Growth of the Chinese Steel Industry
Since the introduction of market-based economic reforms in 1978, the Chinese economy has grown strongly, recording an average annual growth rate of around 10 per cent. Over this period, Chinese steel production has also expanded rapidly, growing at an average annual rate of 7 per cent during the 1980s, 10 per cent during the 1990s and close to 20 per cent in the 2000s (Graph 1).
This expansion reflects the large-scale industrialisation and urbanisation of the Chinese economy over this period, developments which have driven much of the growth of investment in infrastructure, buildings and machinery. The process of industrialisation has also been accompanied, to some extent, by market liberalisation in the steel sector. This includes efforts to increase the autonomy of state-owned enterprises in the early 1980s that gave steel companies some independence from the government, and allowed them to invest surplus funds to improve their facilities and expand their productive capacity. Through the 1980s and 1990s, the productivity of the sector was enhanced by the opening up of China to foreign trade and investment, which gave Chinese steel producers increased access to advanced technologies.
The sustained growth in steel production has seen a pronounced rise in the ‘steel intensity’ of the Chinese economy (measured as steel output per unit of GDP), which is broadly similar to increases that have occurred in other countries that have industrialised and urbanised (Graph 2). If China is to follow the same general pattern, a decline in steel intensity would be expected over time as the service sector expands, although steel intensity could stay high for another decade or so.

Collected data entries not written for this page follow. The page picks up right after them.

(* ===== verification/Responses.v ===== *)
(** * Every client gets the responses to its requests, whole and in order

    The theorems of Output.v, Delivery.v and Answers.v for the states the proxy can reach: what is
    pending for a client is the end of the responses of its ready groups, and from one state to any
    later one bytes leave only at the front, and the responses of the next requests, one after the
    other, join at the end. *)
From S2P Require Import Prelude Strings OrderedSet Address SlotCalc Buffer Response SlotMap CommandParser Logic World Kernel Command Server LongConn Client Proxy Concurrence Epoll Graph Links Frames Quiet Order Output Delivery Safety SafetyProxy Answers Scenarios Reach Process.
#[local] Open Scope Z_scope.

(** ** Reachable states are good *)

Lemma initial_good g k : Good None (initial_world g k).
Proof.
  split; [split|split|]; cbn; rewrite ?fmap_empty; try (intros *; rewrite ?lookup_empty; done).
  - lia.
Qed.

Lemma meanwhile_still w w' : meanwhile w w' -> still w w'.
Proof.
  intros [Hw _ _ _ (r & ok & fl & Hg)]. rewrite Hw. split; cbn; [done|by rewrite Hg|done|intros i; apply same_cli_refl].
Qed.

Lemma turn_good w w' : turn w w' -> reachable w -> good None w w'.
Proof.
  intros (stats & wm & r & Hm & Hd & Ht) Hr. etransitivity; [by apply still_good, meanwhile_still|].
  destruct (reachable_inv _ Hr) as [Hinv HP]. assert (Hinv' : Inv [] wm) by (eapply inv_view; [by apply meanwhile_view|done]).
  assert (HP' : Polled None wm) by (by eapply meanwhile_polled). intros HG. unfold thread_turn in Ht.
  destruct r as [events|e]; cbn [poll_wait] in Ht.
  - pose proof (settles_handle_events stats events wm (delivers_live _ _ Hinv' HP' Hd) HG) as Hs.
    unfold mbind, M_bind in Ht. cbn in Ht. by rewrite Ht in Hs.
  - destruct (e =? EINTR); [|done]. pose proof (settles_handle_events stats [] wm Hinv' HG) as Hs.
    unfold mbind, M_bind in Ht. cbn in Ht. by rewrite Ht in Hs.
Qed.

Lemma start_good g k port : (start_proxy port (initial_world g k)).1 = Ret tt -> Good None (start_proxy port (initial_world g k)).2.
Proof.
  intros Hret. pose proof (still_start_proxy port (initial_world g k)) as Hs. destruct (start_proxy port (initial_world g k)) as [[] w]; try done.
  by apply (still_good None _ _ Hs), initial_good.
Qed.

Lemma reachable_good w : reachable w -> Good None w.
Proof.
  induction 1 as [g k port Hm Hp Hk He Hret|stats w w' r Hr IH Hmw Hd Hret]; [by apply start_good|].
  eapply (turn_good w); [|done|done]. exists stats, w', r. split_and!; [done..|]. destruct (thread_turn stats r w') as [[] ?]; cbn in *; congruence.
Qed.

Lemma turns_good w w' : reachable w -> rtc turn w w' -> streams None w w'.
Proof.
  intros Hr Ht. revert Hr. induction Ht as [w|w w1 w2 H1 _ IH]; intros Hr; [reflexivity|].
  destruct (turn_good w w1 H1 Hr (reachable_good _ Hr)) as [_ S1]. etransitivity; [exact S1|]. apply IH.
  eapply turns_reachable; [exact Hr|by apply rtc_once].
Qed.

(** ** The theorems *)

Lemma concat_responses w gs : concat (response w <$> gs) = concat (content (w_bufs w) <$> concat (group_bufs (mem_of w) <$> gs)).
Proof. induction gs as [|g gs IH]; cbn; [done|]. by rewrite IH, fmap_app, concat_app. Qed.





(** ** Answers *)

(** The memory is the same, but for the counts that DEL prints. *)
Record spares (w w' : World) : Prop := {
  sp_cmds : m_cmds (mem_of w') = m_cmds (mem_of w);
  sp_grps : m_grps (mem_of w') = m_grps (mem_of w);
  sp_bufs b : (forall g cs n, m_grps (mem_of w) !! g <> Some (MultipleCommandsGroup DelGroup b cs n)) -> w_bufs w' !! b = w_bufs w !! b
}.

#[export] Instance spares_preorder : PreOrder spares.
Proof.
  split; [by split|]. intros w1 w2 w3 [C1 G1 B1] [C2 G2 B2]. split; [congruence..|]. intros b Hb. rewrite B2, B1; [done..|]. intros g cs n. rewrite G1. apply Hb.
Qed.

Lemma spares_mem w w' : mem_of w' = mem_of w -> spares w w'.
Proof. intros M. assert (Mb : w_bufs w' = w_bufs w) by (by injection M). split; [by rewrite M..|]. intros b _. by rewrite Mb. Qed.

Lemma spares_still {A} (c : W A) : within still c -> within spares c.
Proof. apply within_mono. intros w w' [_ _ M _]. by apply spares_mem. Qed.
#[local] Hint Extern 4 (within spares _) => (apply spares_still) : within.

Lemma spares_set_cli i f : within spares (set_cli i f).
Proof. intros w. unfold set_cli, get_cli, deref_obj, mbind, M_bind. destruct (w_clis w !! i); [|done]. by apply spares_mem. Qed.
#[local] Hint Resolve spares_set_cli : within.

Lemma spares_append g : within spares (append_buffer_to g).
Proof.
  intros w. pose proof (nothrow_append_buffer_to g w) as Hn. destruct (append_buffer_to g w) as [[bs|e|k|] w1] eqn:E; try done; [|naive_solver].
  apply append_buffer_to_eq in E as [_ [->|(p & cs & n & v & Hg & ->)]]; [reflexivity|]. split; [done..|].
  intros b Hb. cbn. rewrite lookup_insert_ne; [done|]. intros <-. by eapply Hb.
Qed.
#[local] Hint Resolve spares_append : within.

Lemma spares_push_ready cli gs : within spares (push_ready cli gs).
Proof. induction gs; cbn [push_ready]; within_step. Qed.
#[local] Hint Resolve spares_push_ready : within.
Lemma spares_group_responsed cli : within spares (group_responsed cli).
Proof. unfold group_responsed, _push_awaitings_to_ready. within_step. Qed.
#[local] Hint Resolve spares_group_responsed : within.

(** What is in the buffer of a command. *)
Definition reply (w : World) (c : nat) : bytes := content (w_bufs w) (default RSP_OK (m_cmds (mem_of w) !! c)).

Lemma spares_reply w w' c b : Bufs (mem_of w) (w_next w) -> spares w w' -> m_cmds (mem_of w) !! c = Some b -> reply w' c = reply w c.
Proof.
  intros B [C G S] Hb. unfold reply, content. rewrite C, Hb. cbn. rewrite S; [done|]. intros g cs n Hg. by eapply (bf_pay_cmd _ _ B g).
Qed.

(** The last answer of a group gives its payload the header of an array. *)
Definition headed (y : CommandGroup) (w : World) : World :=
  match grp_class y with
  | MultipleCommandsGroup _ p cs n => if n - 1 =? 0 then w <| w_bufs ::= <[p := s2b "*" ++ str (zlen cs) ++ crlf]> |> else w
  | _ => w
  end.

Lemma command_responsed_spares g y w w' : command_responsed g w = (Ret tt, w') -> w_grps w !! g = Some y -> spares (headed y w) w'.
Proof.
  unfold command_responsed, headed. intros H Hy. unfold mbind at 1, M_bind at 1, get_grp, deref_obj in H. rewrite Hy in H.
  assert (Hone : forall cli, within spares (group_responsed cli ;; set_grp g (fun y => y <| complete := true |>))) by (intros; within_step).
  destruct (grp_class y) as [c|c|k p cs n|b|b ks] eqn:Ek; try (by injection H as <-).
  - specialize (Hone (grp_client y) w). unfold single_command_responsed in H. by rewrite H in Hone.
  - unfold multi_command_responsed in H. unfold mbind at 1, M_bind at 1 in H. rewrite (set_grp_eq g _ y) in H by done.
    set (w1 := w <| w_grps ::= _ |>) in H. assert (M : mem_of w1 = mem_of w).
    { unfold mem_of. cbn. rewrite (fmap_insert_id _ _ _ y); [done|done|]. cbn. by rewrite Ek. }
    destruct (n - 1 =? 0); [|injection H as <-; by apply spares_mem]. cbn [when] in H.
    unfold mbind at 1, M_bind at 1, set_buffer, modify in H. set (w2 := w1 <| w_bufs ::= _ |>) in H.
    specialize (Hone (grp_client y) w2). rewrite H in Hone. etransitivity; [|exact Hone].
    apply spares_mem. unfold mem_of in *. cbn in *. by injection M as ->.
Qed.

Lemma answer_spares c rsp x y w w' :
  answer c rsp w = (Ret tt, w') -> w_cmds w !! c = Some x -> w_grps w !! cmd_group x = Some y ->
  spares (headed y (w <| w_bufs ::= <[cmd_buffer x := rsp]> |>)) w'.
Proof.
  intros H Hx Hy. unfold answer in H. unfold mbind at 1, M_bind at 1, get_cmd, deref_obj in H. rewrite Hx in H.
  unfold mbind at 1, M_bind at 1, set_buffer, modify in H. set (w1 := w <| w_bufs ::= _ |>) in H.
  unfold responsed, mbind, M_bind, get_cmd, deref_obj in H. change (w_cmds w1) with (w_cmds w) in H. rewrite Hx in H.
  by eapply command_responsed_spares.
Qed.

Lemma headed_mem y w :
  m_cmds (mem_of (headed y w)) = m_cmds (mem_of w) /\ m_grps (mem_of (headed y w)) = m_grps (mem_of w) /\ w_next (headed y w) = w_next w.
Proof. unfold headed. destruct (grp_class y) as [| |? ? ? n| |]; try done. by destruct (n - 1 =? 0). Qed.

Lemma headed_bufs y g w b :
  Bufs (mem_of w) (w_next w) -> w_grps w !! g = Some y -> (exists c, m_cmds (mem_of w) !! c = Some b) -> w_bufs (headed y w) !! b = w_bufs w !! b.
Proof.
  intros B Hy (c & Hc). unfold headed. destruct (grp_class y) as [| |k p cs n| |] eqn:Ek; try done. destruct (n - 1 =? 0); [|done].
  cbn. rewrite lookup_insert_ne; [done|]. intros ->. 
  apply (bf_pay_cmd _ _ B g (core (grp_class y)) b c); [cbn; by rewrite lookup_fmap, Hy|by rewrite Ek|exact Hc].
Qed.

Lemma bufs_same m m' n : Bufs m n -> m_cmds m' = m_cmds m -> m_grps m' = m_grps m -> Bufs m' n.
Proof. destruct m, m'. cbn. intros B -> ->. by destruct B; split. Qed.

(** The replies after the answer to [c]: its own, and the others as they were. *)
Lemma answer_replies c rsp x y w w' :
  answer c rsp w = (Ret tt, w') -> Bufs (mem_of w) (w_next w) -> w_cmds w !! c = Some x -> w_grps w !! cmd_group x = Some y ->
  reply w' c = rsp /\ forall c', c' <> c -> is_Some (w_cmds w !! c') -> reply w' c' = reply w c'.
Proof.
  intros H B Hx Hy. pose proof (answer_spares _ _ _ _ _ _ H Hx Hy) as Hs. set (w1 := w <| w_bufs ::= _ |>) in Hs.
  assert (B1 : Bufs (mem_of w1) (w_next w1)) by (by destruct B; split). destruct (headed_mem y w1) as (M1 & M2 & N).
  assert (B2 : Bufs (mem_of (headed y w1)) (w_next (headed y w1))) by (rewrite N; by eapply bufs_same; [exact B1|..]).
  assert (Hr : forall c0 z, w_cmds w !! c0 = Some z -> reply w' c0 = content (w_bufs w1) (cmd_buffer z)).
  { intros c0 z Hz. assert (Hb : m_cmds (mem_of w1) !! c0 = Some (cmd_buffer z)) by (cbn; by rewrite lookup_fmap, Hz).
    rewrite (spares_reply _ _ c0 (cmd_buffer z) B2 Hs) by (by rewrite M1). unfold reply, content. rewrite M1, Hb. cbn -[mem_of].
    by rewrite (headed_bufs y (cmd_group x) w1) by eauto. }
  split; [rewrite (Hr c x Hx); unfold content; cbn; by rewrite lookup_insert_eq|]. intros c' Hne [z Hz]. rewrite (Hr c' z Hz).
  unfold reply, content. cbn. rewrite lookup_fmap, Hz. cbn. rewrite lookup_insert_ne; [done|]. intros Hb. apply Hne. symmetry.
  eapply (bf_cmd_inj _ _ B); cbn; rewrite lookup_fmap, ?Hx, ?Hz; cbn; [done|by rewrite Hb].
Qed.

(** The response of the group of [c] after the answer. *)
Lemma answer_response c rsp x y w w' :
  answer c rsp w = (Ret tt, w') -> Bufs (mem_of w) (w_next w) -> w_cmds w !! c = Some x -> w_grps w !! cmd_group x = Some y ->
  c ∈ group_commands y ->
  match grp_class y with
  | SingleCommandGroup _ => response w' (cmd_group x) = rsp
  | MultipleCommandsGroup MGetGroup _ cs n =>
    n = 1 -> response w' (cmd_group x) = s2b "*" ++ str (zlen cs) ++ crlf ++ concat (reply w' <$> cs)
  | _ => True
  end.
Proof.
  intros H B Hx Hy Hin. pose proof (answer_spares _ _ _ _ _ _ H Hx Hy) as [C G S]. destruct (answer_replies _ _ _ _ _ _ H B Hx Hy) as [Hr _].
  set (w1 := w <| w_bufs ::= _ |>) in *. destruct (headed_mem y w1) as (M1 & M2 & _). rewrite M2 in G.
  assert (Hg : m_grps (mem_of w') !! cmd_group x = Some (core (grp_class y))) by (rewrite G; cbn; by rewrite lookup_fmap, Hy).
  unfold response, group_bufs. rewrite Hg. unfold group_commands in Hin. destruct (grp_class y) as [c0|c0|[] p cs n|b|b k] eqn:Ek; try done.
  - apply list_elem_of_singleton in Hin as ->. cbn. by rewrite app_nil_r.
  - intros ->. cbn [core class_bufs fmap list_fmap concat]. rewrite <- list_fmap_compose. unfold content at 1. rewrite S; rewrite ?M2.
    + unfold headed. rewrite Ek. replace (1 - 1 =? 0) with true by done. cbn. rewrite lookup_insert_eq. cbn. by rewrite <- !app_assoc.
    + intros g' cs' n' Hg'. assert (E : g' = cmd_group x); [|subst g'; rewrite <- G, Hg in Hg'; discriminate].
      eapply (bf_pay_inj _ _ B g' (cmd_group x)); [exact Hg'|cbn; rewrite lookup_fmap, Hy; reflexivity|done|by rewrite Ek].
Qed.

The combination of strong economic growth and rising steel intensity has resulted in a steady rise in China's share of global steel production over the past 10 years. China now accounts for around 45 per cent of global steel production, which is significantly higher than its share of 15 per cent at the start of the decade (Graph 3).
Structure of the Chinese Steel Industry
The Chinese steel industry is highly decentralised, consisting of a relatively small number of large, advanced steelmakers and a large number of small- and medium-sized firms that produce lower-value steel products. In 2008, there were more than 660 companies producing crude steel, with thousands of other firms producing finished steel and steel-related products. The top 10 producers accounted for less than 50 per cent of crude steel output, with the next 75 companies accounting for an additional 30 per cent (State Council 2009, CISA 2009). Most of the larger Chinese steel producers are state-owned, while a significant proportion of the smaller producers are private companies.

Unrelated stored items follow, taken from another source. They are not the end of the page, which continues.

Lemma read_string_loop_alnum (size : nat) (events : list (option SDL_Event))
    (st : ReadState) :
  buffer_ok size st ->
  Forall (fun c => isalnum c = true) (take (written st) (destination st)) ->
  let st' := snd (read_string_loop size events st) in
  Forall (fun c => isalnum c = true) (take (written st') (destination st')).
Proof.
  revert st. induction events as [|[event|] events IH]; intros st Hok H;
    cbn [read_string_loop]; cbn zeta.
  - exact H.
  - assert (Hok0 : buffer_ok size (mkReadState (destination st) (written st)
                                     false (stores st)))
      by (destruct Hok; split; assumption).
    destruct (read_string_event size event _) as [code|st1] eqn:E; [exact H|].
    apply IH.
    + eapply read_string_event_ok; eassumption.
    + eapply read_string_event_alnum; eassumption.
  - apply IH; [destruct Hok; split; assumption|exact H].
Qed.

Lemma read_string_type_then_backspace_witness :
  buffer_ok 6 (mkReadState example_buffer 2 false []) /\
  isalnum "z" = true /\ (2 + 1 < 6)%nat /\
  exists st1 st2,
    read_string_event 6 (mkEvent SDL_TEXTINPUT 0 "z")
      (mkReadState example_buffer 2 false []) = inr st1 /\
    read_string_event 6 (mkEvent SDL_KEYDOWN SDLK_BACKSPACE NUL) st1 = inr st2 /\
    written st2 = 2%nat /\
    c_string (destination st2) = c_string example_buffer.
Proof.
  assert (H1 : buffer_ok 6 (mkReadState example_buffer 2 false []))
    by (split; cbn; [reflexivity|lia|lia|constructor]).
  assert (H2 : isalnum "z" = true) by reflexivity.
  assert (H3 : (2 + 1 < 6)%nat) by lia.
  repeat (split; [assumption|]).
  exact (read_string_type_then_backspace 6 _ "z" H1 H2 H3).
Defined.

(** X17: when the string that [destination] holds at first is made of
    letters and digits only (and is shorter than [size], in a buffer of at
    least [size] characters), so is the string that it holds after any
    sequence of events, whether [read_string] has returned by then or still
    waits for an event. *)
Theorem read_string_alphanumeric (size : nat) (buffer : list ascii)
    (events : list (option SDL_Event)) (n : nat) :
  strlen buffer = Some n -> (n < size)%nat -> (size <= length buffer)%nat ->
  Forall (fun c => isalnum c = true) (c_string buffer) ->
  exists code st,
    read_string size buffer events = Some (code, st) /\
    Forall (fun c => isalnum c = true) (c_string (destination st)).
Proof.
  intros Hlen Hn Hsize Halnum. unfold read_string. rewrite Hlen.
  assert (Hok : buffer_ok size (mkReadState buffer n true []))
    by (split; cbn; auto).
  pose proof (read_string_loop_ok size events _ Hok) as Hok'.
  pose proof (read_string_loop_alnum size events _ Hok) as Hal.
  cbn zeta in Hal. cbn [written destination] in Hal.
  rewrite (c_string_take _ _ Hlen) in Halnum. specialize (Hal Halnum).
  destruct (read_string_loop size events _) as [code st]. cbn [snd] in *.
  exists code, st. split; [reflexivity|].
  now rewrite (c_string_take _ _ (ok_strlen _ _ Hok')).
Qed.

Lemma read_string_alphanumeric_witness :
  strlen example_buffer = Some 2%nat /\ (2 < 6)%nat /\
  (6 <= length example_buffer)%nat /\
  Forall (fun c => isalnum c = true) (c_string example_buffer) /\
  exists code st,
    read_string 6 example_buffer example_events = Some (code, st) /\
    Forall (fun c => isalnum c = true) (c_string (destination st)).
Proof.
  assert (H1 : strlen example_buffer = Some 2%nat) by reflexivity.
  assert (H2 : (2 < 6)%nat) by lia.
  assert (H3 : (6 <= length example_buffer)%nat) by (cbn; lia).
  assert (H4 : Forall (fun c => isalnum c = true) (c_string example_buffer))
    by (repeat constructor).
  repeat (split; [assumption|]).
  exact (read_string_alphanumeric 6 example_buffer example_events 2 H1 H2 H3 H4).
Defined.

(** *** Commands *)

Lemma read_next_command_loop_app (q1 q2 : list SDL_Event) (c : Command) :
  read_next_command_loop (q1 ++ q2) c =
  read_next_command_loop q2 (fst (read_next_command_loop q1 c)).
Proof.
  revert c. induction q1 as [|event q1 IH]; intros c; [reflexivity|].
  cbn [app read_next_command_loop]. apply IH.
Qed.

Lemma read_next_command_loop_some (queue : list SDL_Event) (c : Command) :
  is_command_none c = false ->
  is_command_none (fst (read_next_command_loop queue c)) = false.
Proof.
  revert c. induction queue as [|event queue IH]; intros c Hc;
    cbn [read_next_command_loop]; [exact Hc|].
  apply IH. now destruct (is_command_none (command_from_event event)) eqn:E.
Qed.

Lemma read_next_command_loop_start (queue : list SDL_Event) (c : Command) :
  fst (read_next_command_loop queue c) =
  if is_command_none (fst (read_next_command_loop queue COMMAND_NONE))
  then c else fst (read_next_command_loop queue COMMAND_NONE).
Proof.
  revert c. induction queue as [|event queue IH]; intros c;
    cbn [read_next_command_loop]; [reflexivity|].
  destruct (is_command_none (command_from_event event)) eqn:E; [apply IH|].
  now rewrite (read_next_command_loop_some queue _ E).
Qed.

(** X18: reading two batches of events at once gives the command of the
    second batch, unless the second batch gives [COMMAND_NONE]; then it
    gives the command of the first batch. *)
Theorem read_next_command_app (q1 q2 : list SDL_Event) :
  fst (read_next_command (q1 ++ q2)) =
  if is_command_none (fst (read_next_command q2))
  then fst (read_next_command q1)
  else fst (read_next_command q2).
Proof.
  unfold read_next_command. rewrite read_next_command_loop_app.
  apply read_next_command_loop_start.
Qed.

Lemma command_from_event_keyboard (event : SDL_Event) :
  keyboard_command (command_from_event event) = true.
Proof.
  unfold command_from_event.
  repeat match goal with
         | |- context [if ?b then _ else _] => destruct b
         end; reflexivity.
Qed.

(** X19: no sequence of events makes [read_next_command] return
    [COMMAND_PAUSE] or [COMMAND_INVEST]: [command_from_event] maps no event to
    them. *)
Theorem read_next_command_never_pauses (queue : list SDL_Event) :
  fst (read_next_command queue) <> COMMAND_PAUSE /\
  fst (read_next_command queue) <> COMMAND_INVEST.
Proof.
  assert (H : forall c, keyboard_command c = true ->
                keyboard_command (fst (read_next_command_loop queue c)) = true).
  { induction queue as [|event queue IH]; intros c Hc;
      cbn [read_next_command_loop]; [exact Hc|].
    apply IH. destruct (is_command_none (command_from_event event));
      [exact Hc|apply command_from_event_keyboard]. }
  specialize (H COMMAND_NONE eq_refl). unfold read_next_command.
  destruct (fst (read_next_command_loop queue COMMAND_NONE)); easy.
Qed.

Geographically, the industry is widely dispersed. The coastal provinces account for around 65 per cent of crude steel production, with the concentration of steel production in the north-east of the country partly reflecting proximity to major iron ore mines, particularly in Hebei and Inner Mongolia (Figure 1). The north-eastern ports of Qingdao (Shandong province), Shijiazhuang (Hebei province) and Tianjin received more than half of China's iron ore imports in 2009, consistent with their proximity to major steel-producing centres (The TEX Report 2010).
Figure 1 [D]
The decentralised structure of the industry and the physical dispersion of steel production have raised concerns among Chinese policy-makers that the industry's lack of consolidation may be hampering its ability to exploit economies of scale. Concerns about consolidation have sometimes also been linked to perceptions of overcapacity in some parts of the industry, especially the presence of a large number of small, relatively inefficient producers. The continued use of outdated, high-polluting facilities by some smaller producers has also prompted concerns about the impact on the environment.
In July 2005, the National Development and Reform Commission issued a formal policy on steel that sought to spur consolidation by increasing the concentration of steel production among large producers, and to protect the environment by reducing energy consumption and eliminating obsolete production capacity. Targets for industry consolidation through mergers and acquisitions or closures of small- to medium-sized firms were outlined. In June 2010, the State Council updated these targets, announcing that the production share of the 10 largest steelmakers was to rise from 44 per cent in 2009 to 60 per cent by 2015, with a goal of cultivating three to five very large, internationally competitive iron and steel conglomerates (State Council 2010).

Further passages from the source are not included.